Testing my custom-fit i25 driver (10.5-degree; PWR 55 S) up against my current driver and using range balls, I achieved a nine-yard improvement in total distance (252 yards), 10-yard gain on carry (238 yards), 2mph of additional clubhead speed (97mph) and ball speed (146mph), a lessened spin rate of 127rpm (2270rpm) and 0.6-degree higher launch (13.7-degree)
So why all the improvements? Well let’s take a closer look…
First things first, it would be rude not to start by talking about the eye-catching black racing lines on PING’s traditional matte black crown.
To me, the racing lines aid simple and consistent alignment down the target line and will help put more golfers in pole position on the fairway. We’ve seen something similar with the TaylorMade R1 and its red and black racing lines before, but this is much less off-putting or in your face as such.
The racing lines also took plenty of time for PING to design. Much research has gone into the creation. Three years in fact. The difficulty resulted in placing straight lines on the driver’s curved crown surface.
According to PING, average players use a driver with a lie angle of around 58-degree. When placing the driver down at address, lie angle ‘actually’ measures around 45-degree. By perfecting the alignment position with the racing lines, PING has ensured the golfer is lined up perfectly.
Moving away from the looks, which will no doubt take much of the i25 driver’s focus this year, the most impressive aspect of the new i25 driver to me is total driving.
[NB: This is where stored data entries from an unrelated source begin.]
(** * MRToolGH: the comment classifier and the cache refresher

    A shallow embedding of [data-fetcher.js] (class [GitHubDataFetcher]) and
    of the classifier duplicated in [github-server.js], with the properties
    the specification states about them.

    Conventions of the embedding:
    - a JavaScript string is the list of its UTF-16 code units;
    - [null]/[undefined] is [None];
    - a regular expression literal is a term of [regex], and [RegExp.test]
      is a backtracking matcher over it;
    - [Date.now()], the [gh] subprocess and the file system are effects: the
      functions that use them live in a monad carrying the number of clock
      readings made so far and the state of the two cache files, and they may
      throw.  Console output is not modelled;
    - the answers of [gh] are records with the fields the code reads: the
      shape the CLI documents for the [--json] fields and API routes named
      in the commands. *)

From Stdlib Require Import List ZArith NArith Bool String Ascii Lia.
From Stdlib Require Import DecimalString.
Import ListNotations.
Open Scope Z_scope.

(* ===================================================================== *)
(** ** JavaScript strings *)
(* ===================================================================== *)

Definition jsstring := list N.

(** A string literal of the source, all of whose characters are ASCII. *)
Definition js (s : string) : jsstring :=
  map N_of_ascii (list_ascii_of_string s).

Fixpoint jsstring_eqb (a b : jsstring) : bool :=
  match a, b with
  | [], [] => true
  | x :: a', y :: b' => N.eqb x y && jsstring_eqb a' b'
  | _, _ => false
  end.

Definition isAscii (c : N) : bool := N.ltb c 128.

(** What [String.prototype.toLowerCase] does to a code unit below 128. *)
Definition asciiLower (c : N) : N :=
  if N.leb 65 c && N.leb c 90 then N.add c 32 else c.

(** [!s] for a value that is a string or [null]/[undefined]. *)
Definition falsy (s : option jsstring) : bool :=
  match s with
  | None => true
  | Some [] => true
  | Some (_ :: _) => false
  end.

(* ===================================================================== *)
(** ** Regular expressions: the fragment the pattern tables use *)
(* ===================================================================== *)

Module RegExp.

Inductive regex : Type :=
| Chars (cs : jsstring)          (* a run of literal characters *)
| Disj (r1 r2 : regex)           (* r1|r2 *)
| Conc (r1 r2 : regex)           (* r1 r2 *)
| Group (r : regex)              (* ( r ) *)
| WordBoundary.                  (* \b *)

(** ECMAScript's WordCharacters (no [i]/[u] flag): a-z A-Z 0-9 _ *)
Definition isWordCharacter (c : N) : bool :=
  (N.leb 97 c && N.leb c 122) || (N.leb 65 c && N.leb c 90)
  || (N.leb 48 c && N.leb c 57) || N.eqb c 95.

(** ECMAScript's IsWordChar(e): false at -1 and at the input length. *)
Definition IsWordChar (input : jsstring) (e : Z) : bool :=
  if e <? 0 then false
  else match nth_error input (Z.to_nat e) with
       | Some c => isWordCharacter c
       | None => false
       end.

Fixpoint startsWith (input cs : jsstring) : bool :=
  match cs, input with
  | [], _ => true
  | c :: cs', x :: input' => N.eqb c x && startsWith input' cs'
  | _ :: _, [] => false
  end.

(** [ends r input i]: the end positions of the matches of [r] that start
    at position [i], in the order in which backtracking tries them. *)
Fixpoint ends (r : regex) (input : jsstring) (i : nat) : list nat :=
  match r with
  | Chars cs =>
      if startsWith (skipn i input) cs then [(i + List.length cs)%nat] else []
  | Disj r1 r2 => ends r1 input i ++ ends r2 input i
  | Conc r1 r2 => flat_map (ends r2 input) (ends r1 input i)
  | Group r' => ends r' input i
  | WordBoundary =>
      if xorb (IsWordChar input (Z.of_nat i - 1)) (IsWordChar input (Z.of_nat i))
      then [i] else []
  end.

Definition matchesAt (r : regex) (input : jsstring) (i : nat) : bool :=
  match ends r input i with
  | [] => false
  | _ :: _ => true
  end.

(** [RegExp.prototype.test] of a regex without the [g] or [y] flag: the
    match is attempted at every index from 0 to the length of the input. *)
Definition test (r : regex) (input : jsstring) : bool :=
  existsb (matchesAt r input) (seq 0 (S (List.length input))).

(** a|b|c *)
Fixpoint alternatives (alts : list string) : regex :=
  match alts with
  | [] => Chars []
  | [a] => Chars (js a)
  | a :: rest => Disj (Chars (js a)) (alternatives rest)
  end.

(** The literal [/\b(a|b|c)\b/]. *)
Definition words (alts : list string) : regex :=
  Conc WordBoundary (Conc (Group (alternatives alts)) WordBoundary).

End RegExp.

(* ===================================================================== *)
(** ** The classifier *)
(* ===================================================================== *)

Inductive ActionType : Type :=
| fix_required | improvement_needed | suggestion | question | request.

Inductive Severity : Type := high | medium | low.

(** The object [isCommentActionable] returns: [{ actionable, type, severity }],
    the last two absent from [{ actionable: false }]. *)
Record Classification : Type := mkClassification {
  actionable : bool;
  type : option ActionType;
  severity : option Severity
}.

Definition notActionable : Classification :=
  mkClassification false None None.

Definition verdict (t : ActionType) (s : Severity) : Classification :=
  mkClassification true (Some t) (Some s).

(** [for (const pattern of patterns) if (pattern.test(body)) return ...]:
    does the loop reach its [return]? *)
Fixpoint anyPatternMatches (patterns : list RegExp.regex) (body : jsstring) : bool :=
  match patterns with
  | [] => false
  | pattern :: rest =>
      if RegExp.test pattern body then true else anyPatternMatches rest body
  end.

(** data-fetcher.js, [GitHubDataFetcher.isCommentActionable]. *)
Module DataFetcherClassifier.
Import RegExp.

Definition highSeverityPatterns : list regex :=
  [ words ["fix"; "error"; "bug"; "broken"; "issue"; "problem"; "wrong"];
    words ["security"; "vulnerability"; "exploit"; "dangerous"];
    words ["performance"; "slow"; "inefficient"; "optimize"];
    words ["memory leak"; "deadlock"; "race condition"] ]%string.

Definition mediumSeverityPatterns : list regex :=
  [ words ["should"; "must"; "need to"; "have to"; "required"];
    words ["refactor"; "restructure"; "reorganize"; "cleanup"];
    words ["test"; "testing"; "unit test"; "integration test"];
    words ["documentation"; "docs"; "comment"; "explain"];
    words ["style"; "format"; "convention"; "standard"] ]%string.

Definition lowSeverityPatterns : list regex :=
  [ words ["consider"; "suggest"; "might"; "could"; "perhaps"];
    words ["improvement"; "enhancement"; "better"];
    words ["question"; "clarification"; "understand"];
    words ["naming"; "variable"; "function name"] ]%string.

Definition questionPatterns : list regex :=
  [ Chars (js "?");
    words ["why"; "how"; "what"; "when"; "where"; "which"];
    words ["can you"; "could you"; "would you"] ]%string.

Definition requestPatterns : list regex :=
  [ words ["please"; "add"; "remove"; "change"; "update"; "modify"];
    words ["implement"; "create"; "build"; "develop"] ]%string.

Definition isCommentActionable (toLowerCase : jsstring -> jsstring)
    (commentBody : option jsstring) : Classification :=
  match commentBody with
  | None => notActionable
  | Some text =>
      if falsy commentBody then notActionable
      else
        let body := toLowerCase text in
        if anyPatternMatches highSeverityPatterns body
        then verdict fix_required high
        else if anyPatternMatches mediumSeverityPatterns body
        then verdict improvement_needed medium
        else if anyPatternMatches lowSeverityPatterns body
        then verdict suggestion low
        else if anyPatternMatches questionPatterns body
        then verdict question medium
        else if anyPatternMatches requestPatterns body
        then verdict request medium
        else notActionable
  end.

End DataFetcherClassifier.

(** github-server.js, the free function [isCommentActionable]. *)
Module GithubServerClassifier.
Import RegExp.

Definition highSeverityPatterns : list regex :=
  [ words ["fix"; "error"; "bug"; "broken"; "issue"; "problem"; "wrong"];
    words ["security"; "vulnerability"; "exploit"; "dangerous"];
    words ["performance"; "slow"; "inefficient"; "optimize"];
    words ["memory leak"; "deadlock"; "race condition"] ]%string.

Definition mediumSeverityPatterns : list regex :=
  [ words ["should"; "must"; "need to"; "have to"; "required"];
    words ["refactor"; "restructure"; "reorganize"; "cleanup"];
    words ["test"; "testing"; "unit test"; "integration test"];
    words ["documentation"; "docs"; "comment"; "explain"];
    words ["style"; "format"; "convention"; "standard"] ]%string.

Definition lowSeverityPatterns : list regex :=
  [ words ["consider"; "suggest"; "might"; "could"; "perhaps"];
    words ["improvement"; "enhancement"; "better"];
    words ["question"; "clarification"; "understand"];
    words ["naming"; "variable"; "function name"] ]%string.

Definition questionPatterns : list regex :=
  [ Chars (js "?");
    words ["why"; "how"; "what"; "when"; "where"; "which"];
    words ["can you"; "could you"; "would you"] ]%string.

Definition requestPatterns : list regex :=
  [ words ["please"; "add"; "remove"; "change"; "update"; "modify"];
    words ["implement"; "create"; "build"; "develop"] ]%string.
By that I mean the accuracy and distance of it.
My PING custom fitter for the day, Ed James, explained to me that 15g high-density tungsten sole weights have been installed at the back of the driver to improve the twisting of the clubface at impact when hitting the ball off-centre.
PING isn’t saying the i25 driver is any more forgiving than the company’s G25 driver – i25’s heel-to-toe MOI is around 4700g-cm2, while G25 is around 5500g-cm2 - but PING has at least made a significant improvement in the top-to-bottom MOI of its older brother, the i20, with an 8% higher MOI.
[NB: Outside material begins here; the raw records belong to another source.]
(** * monitord: the monitoring service, its reconciliation and its shutdown

    A shallow embedding of [internal/monitor/service.go],
    [internal/monitor/types.go], [internal/monitor/shutdown.go] and of the
    configuration types of [internal/config/config.go].

    Go values are modelled as follows.
    - [int], [int64], [time.Duration] and [time.Time] are integers ([Z]);
      a field that is never assigned keeps Go's zero value ([0], or the
      empty string): this is what "unset" means for a Go struct field.
    - [error] values are modelled by their [Error()] text; [nil] is [None].
    - [map[string]*EndpointMonitor] is a [gmap] from URL to a pointer, and
      pointers are indices in a heap of monitors, so that the aliasing
      between [s.endpoints], [newEndpoints] and the polling goroutine is
      kept.
    - a [context.Context] is an index in a table of cancellation scopes.
    - [go f(...)] appends a goroutine descriptor to the service's list of
      goroutines; the body of each [for { select ... }] loop is a function
      from the case that fired to the next state.
    - what the outside world answers (the HTTP response, the clock, the
      result of [SaveCheck], the result of [onReload]) is an argument. *)

From stdpp Require Import gmap strings list fin_maps.

Local Open Scope Z_scope.

(** ** Package [config] *)

Module config.

(** [type Duration time.Duration], an [int64] count of nanoseconds. *)
Abbreviation Duration := Z.

Record Endpoint := {
  Name : string;
  URL : string;
  Interval : Duration;
  Timeout : Duration;
  Description : string;
  Tags : list string;
  Enabled : bool
}.

Record MonitorConfig := {
  Endpoints : list Endpoint;
  ConfigCheck : Duration
}.

Record DatabaseConfig := { DatabasePath : string }.
Record LogConfig := { LogPath : string; Level : string }.

Record Config := {
  Database : DatabaseConfig;
  Monitor : MonitorConfig;
  Logging : LogConfig
}.

Definition ToDuration (d : Duration) : Z := d.

End config.

(** ** Package [context]: cancellation scopes *)

Module context.

(** A context is named by its index in the table of scopes. *)
Abbreviation Context := nat.

(** One scope: the chain of scopes it was derived from (nearest first)
    and whether its own [cancel] function has been called. *)
Record scope := {
  ancestors : list Context;
  cancelled : bool
}.

Abbreviation table := (list scope).

(** [context.Background()]: the scope at index 0, which has no cancel
    function. *)
Definition Background : Context := 0%nat.

Definition background_scope : scope :=
  {| ancestors := []; cancelled := false |}.

Definition flag (t : table) (c : Context) : bool :=
  match t !! c with
  | Some sc => cancelled sc
  | None => false
  end.

Definition ancestors_of (t : table) (c : Context) : list Context :=
  match t !! c with
  | Some sc => ancestors sc
  | None => []
  end.

(** [<-ctx.Done()] is ready: the scope or one of the scopes it derives
    from has been cancelled. *)
Definition Done (t : table) (c : Context) : bool :=
  flag t c || existsb (flag t) (ancestors_of t c).

(** [context.WithCancel(parent)]: a new child scope; the returned cancel
    function is represented by the child's index. *)
Definition WithCancel (t : table) (parent : Context) : Context * table :=
  let c := length t in
  (c, t ++ [ {| ancestors := parent :: ancestors_of t parent;
                cancelled := false |} ]).

Definition set_cancelled (sc : scope) : scope :=
  {| ancestors := ancestors sc; cancelled := true |}.

(** Calling the cancel function of scope [c]. *)
Definition cancel (t : table) (c : Context) : table :=
  alter set_cancelled c t.

End context.

(** ** Package [monitor] *)

Module monitor.

(** [types.go] *)

Record HealthCheck := {
  Name : string;
  URL : string;
  Status : string;
  StatusCode : Z;
  ResponseTime : Z;
  Timestamp : Z;
  Error : string;
  Tags : list string
}.

Abbreviation ptr := nat.

Record EndpointMonitor := {
  endpoint : config.Endpoint;
  cancel : context.Context;
  lastCheck : Z
}.

(** The goroutines the service launches with [go]. *)
Inductive goroutine :=
| go_monitorEndpoint (ctx : context.Context) (monitor : ptr)
| go_watchConfig (ctx : context.Context).

(** The lines written through [s.logger]; each constructor is one
    [Printf] of [service.go] with its arguments. *)
Inductive log_line :=
| log_starting_check (url : string)
| log_error_checking (url err : string)
| log_check_successful (url status : string) (ms : Z)
| log_check_degraded (url status : string) (code ms : Z)
| log_stopping (url : string)
| log_error_saving (url err : string)
| log_error_reloading (err : string)
| log_reloading
| log_updating (url : string)
| log_adding (url : string)
| log_removing (url : string).

(** The [Service] struct, together with the run-time state its methods
    act on: the heap of monitors, the table of cancellation scopes, the
    goroutines that have not returned, the lines logged, and the calls
    made to [storage.SaveCheck] (each check with the error it
    returned). The mutex [mu] is not a field: each section
    of code that runs with [mu] held is one function of the model. *)
Record Service := {
  config : config.MonitorConfig;
  endpoints : gmap string ptr;
  shutdownWg : Z;
  heap : list EndpointMonitor;
  scopes : context.table;
  goroutines : list goroutine;
  logger : list log_line;
  storage : list (HealthCheck * option string)
}.

Definition set_config (c : config.MonitorConfig) (s : Service) : Service :=
  {| config := c; endpoints := endpoints s; shutdownWg := shutdownWg s;
     heap := heap s; scopes := scopes s; goroutines := goroutines s;
     logger := logger s; storage := storage s |}.

Definition set_endpoints (m : gmap string ptr) (s : Service) : Service :=
  {| config := config s; endpoints := m; shutdownWg := shutdownWg s;
     heap := heap s; scopes := scopes s; goroutines := goroutines s;
     logger := logger s; storage := storage s |}.

Definition set_shutdownWg (n : Z) (s : Service) : Service :=
  {| config := config s; endpoints := endpoints s; shutdownWg := n;
     heap := heap s; scopes := scopes s; goroutines := goroutines s;
     logger := logger s; storage := storage s |}.

Definition set_heap (h : list EndpointMonitor) (s : Service) : Service :=
  {| config := config s; endpoints := endpoints s;
     shutdownWg := shutdownWg s; heap := h; scopes := scopes s;
     goroutines := goroutines s; logger := logger s;
     storage := storage s |}.

Definition set_scopes (t : context.table) (s : Service) : Service :=
  {| config := config s; endpoints := endpoints s;
     shutdownWg := shutdownWg s; heap := heap s; scopes := t;
     goroutines := goroutines s; logger := logger s;
     storage := storage s |}.

Definition set_goroutines (g : list goroutine) (s : Service) : Service :=
  {| config := config s; endpoints := endpoints s;
     shutdownWg := shutdownWg s; heap := heap s; scopes := scopes s;
     goroutines := g; logger := logger s; storage := storage s |}.

Definition set_storage (l : list (HealthCheck * option string))
    (s : Service) : Service :=
  {| config := config s; endpoints := endpoints s;
     shutdownWg := shutdownWg s; heap := heap s; scopes := scopes s;
     goroutines := goroutines s; logger := logger s; storage := l |}.

(** [s.logger.Printf(...)] *)
Definition Printf (l : log_line) (s : Service) : Service :=
  {| config := config s; endpoints := endpoints s;
     shutdownWg := shutdownWg s; heap := heap s; scopes := scopes s;
     goroutines := goroutines s; logger := logger s ++ [l];
     storage := storage s |}.

(** [go f(...)] *)
Definition go (g : goroutine) (s : Service) : Service :=
  set_goroutines (goroutines s ++ [g]) s.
A nasty hook over my left shoulder is my one bad shot, a potential round-wrecker, but there were no such problems when testing the i25.
While I will say my first few drives were struck with my current driver, and consequently I was a little more warmed up by the time the i25 was placed in my hand, the numbers don’t lie in terms of distance. I gained nine yards off the tee with the i25 and 10 yards in carry, as well as improvements in all other aspects of my driving.
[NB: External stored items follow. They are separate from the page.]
(** X1: when a question follows the current one, [NextQuestion] returns
    with the session in Play on that question and the countdown at its time
    limit. Every player of the roster has the answered flag cleared and
    keeps everything else, the last award included; players outside the
    roster are untouched. The question is written to the host alone (tag 2),
    or to nobody when it cannot be serialized. *)
Theorem NextQuestion_presents (g : Game.t) (m : ptr -> Player.t) (w : list Write) :
  countsQuestions g ->
  Game.CurrentQuestion g + 1 < len (entity.Questions (Game.Quiz g)) ->
  exists question s',
    nth_error (entity.Questions (Game.Quiz g))
              (Z.to_nat (Game.CurrentQuestion g + 1)) = Some question
    /\ NextQuestion (mkSys g m w) = Ok (tt, s')
    /\ game s' = Game.set_Time (entity.Time question)
                   (Game.set_State PlayState
                      (Game.set_CurrentQuestion (Game.CurrentQuestion g + 1) g))
    /\ (forall q, In q (Game.Players g) ->
                  mem s' q = Player.set_Answered false (m q))
    /\ (forall q, ~ In q (Game.Players g) -> mem s' q = m q)
    /\ sent s' = w ++ questionWrites (Game.Host g) question.
Proof. exact (NextQuestion_advances g m w). Qed.

(** [NextQuestion] when no question is left. *)
Lemma NextQuestion_ends (g : Game.t) (m : ptr -> Player.t) (w : list Write) :
  countsQuestions g ->
  len (entity.Questions (Game.Quiz g)) <= Game.CurrentQuestion g + 1 ->
  NextQuestion (mkSys g m w)
  = Ok (tt,
        mkSys (let g1 := Game.set_CurrentQuestion (Game.CurrentQuestion g + 1) g in
               if Game.Ended g then g1
               else Game.set_Players
                      (sort_Slice (morePoints m) (Game.Players g))
                      (Game.set_State EndState (Game.set_Ended true g1)))
              m w).
Proof.
  intros C H. unfold countsQuestions in C.
  assert (A : add64 (Game.CurrentQuestion g) 1 = Game.CurrentQuestion g + 1)
    by (apply add64_succ; lia).
  rewrite NextQuestion_run_end by (rewrite A; exact H). rewrite A. cbv zeta.
  destruct (Game.Ended g) eqn:E.
  - apply End_ended. exact E.
  - rewrite (End_run (Game.set_CurrentQuestion (Game.CurrentQuestion g + 1) g)
               m w E).
    reflexivity.
Qed.

(** X2: when no question follows the current one, [NextQuestion] returns
    with the index incremented all the same. On a session not yet ended it
    sets the terminal flag and the End phase and sorts the roster for the
    final leaderboard; on an ended session the index is all that changes.
    In both cases the store is left as it is, answered flags included, and
    nothing is written. *)
Theorem NextQuestion_past_the_last (g : Game.t) (m : ptr -> Player.t) (w : list Write) :
  countsQuestions g ->
  len (entity.Questions (Game.Quiz g)) <= Game.CurrentQuestion g + 1 ->
  NextQuestion (mkSys g m w)
  = Ok (tt,
        mkSys (let g1 := Game.set_CurrentQuestion (Game.CurrentQuestion g + 1) g in
               if Game.Ended g then g1
               else Game.set_Players
                      (sort_Slice (morePoints m) (Game.Players g))
                      (Game.set_State EndState (Game.set_Ended true g1)))
              m w).
Proof. exact (NextQuestion_ends g m w). Qed.

(** X3: the host's start command in the lobby of a new session (index -1).
    With a first question the session enters Play on question 0 with the
    countdown at its time limit, the roster's answered flags cleared and the
    question written to the host; with a quiz without questions the session
    ends at once, index 0, and nothing is written. *)
Theorem StartOrSkip_from_lobby (g : Game.t) (m : ptr -> Player.t) (w : list Write) :
  Game.State g = LobbyState ->
  Game.CurrentQuestion g = -1 ->
  Game.Ended g = false ->
  StartOrSkip (mkSys g m w)
  = Ok (tt,
        match entity.Questions (Game.Quiz g) with
        | [] =>
            mkSys (Game.set_Players
                     (sort_Slice (morePoints m) (Game.Players g))
                     (Game.set_State EndState
                        (Game.set_Ended true (Game.set_CurrentQuestion 0 g))))
                  m w
        | question :: _ =>
            mkSys (Game.set_Time (entity.Time question)
                     (Game.set_State PlayState (Game.set_CurrentQuestion 0 g)))
                  (resetAll (Game.Players g) m)
                  (w ++ questionWrites (Game.Host g) question)
        end).
Proof.
  intros S Q E. rewrite StartOrSkip_run, S.
  set (g0 := Game.set_State PlayState g).
  assert (C : countsQuestions g0)
    by (unfold countsQuestions; subst g0; cbn [Game.CurrentQuestion Game.set_State];
        rewrite Q; lia).
  assert (Q0 : Game.CurrentQuestion g0 = -1) by exact Q.
  destruct (entity.Questions (Game.Quiz g)) as [|question rest] eqn:L.
  - rewrite (NextQuestion_ends g0 m w C).
    + subst g0. cbn [Game.Ended Game.set_State]. rewrite E. cbv zeta.
      cbn [Game.CurrentQuestion Game.set_State]. rewrite Q. reflexivity.
    + subst g0. cbn [Game.Quiz Game.set_State Game.CurrentQuestion].
      rewrite L, Q. cbn. lia.
  - destruct (NextQuestion_run_advance g0 m w) as [question' [E1 E2]].
    + unfold add64. rewrite Q0. subst g0. cbn [Game.Quiz Game.set_State].
      rewrite L. unfold len. cbn [List.length]. rewrite wrap64_small; lia.
    + rewrite E2. unfold add64 in *. rewrite Q0 in *.
      subst g0. cbn [Game.Quiz Game.set_State] in E1. rewrite L in E1.
      rewrite wrap64_small in E1 by lia. cbn in E1. injection E1 as <-.
      rewrite wrap64_small by lia. reflexivity.
Qed.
Ed explained to me that a high strength-to-weight ratio Ti 8-1-1 body has been joined to a variable-thickness Ti 6-4 face and this effectively ensures there is maximum energy transfer to generate the faster ball speeds and improved distance that I was enjoying.
You also have the ability to raise or lower the i25’s stock loft by 0.5-degree with PING’s slim, lightweight adjustable hosel - just as you did with the G25 and Anser.
Another nice touch to the i25 driver is PING’s industry-first PWR Series (performance, weighting, responsiveness) shaft family that is available in three different weights of 55, 65 and 75 grams. I favoured the 55 shaft, which to me aided much better control and stable feel through the downswing than the 65.
Each shaft has a specific balance point that keeps the swing weight of the club the same regardless of what shaft weight golfers choose. For example, the i25 driver built with my preferred PWR 55-gram shaft has a lighter total weight than an i25 driver built with a 65g shaft. Yet with the lower balance point of the PWR 55g shaft, it allows both clubs to have exactly the same swing weight. It’s a welcome addition and makes custom fitting shafts a breeze.
Love the fresh, new looks from PING. It might not suit the traditionalist but if you’re going to find more fairways, why wouldn’t you want to get involved? The racing lines to me aid terrific alignment and will help put more golfers in pole position on the short grass.
Long off the tee and much more forgiving than I initially thought it would be, although being custom fit to the correct shaft (PWR 55) has much to do with that. It’s a high-launching, low-spinning driver that runs for miles.
By no means cheap at £345, however, which may detract a few people for now.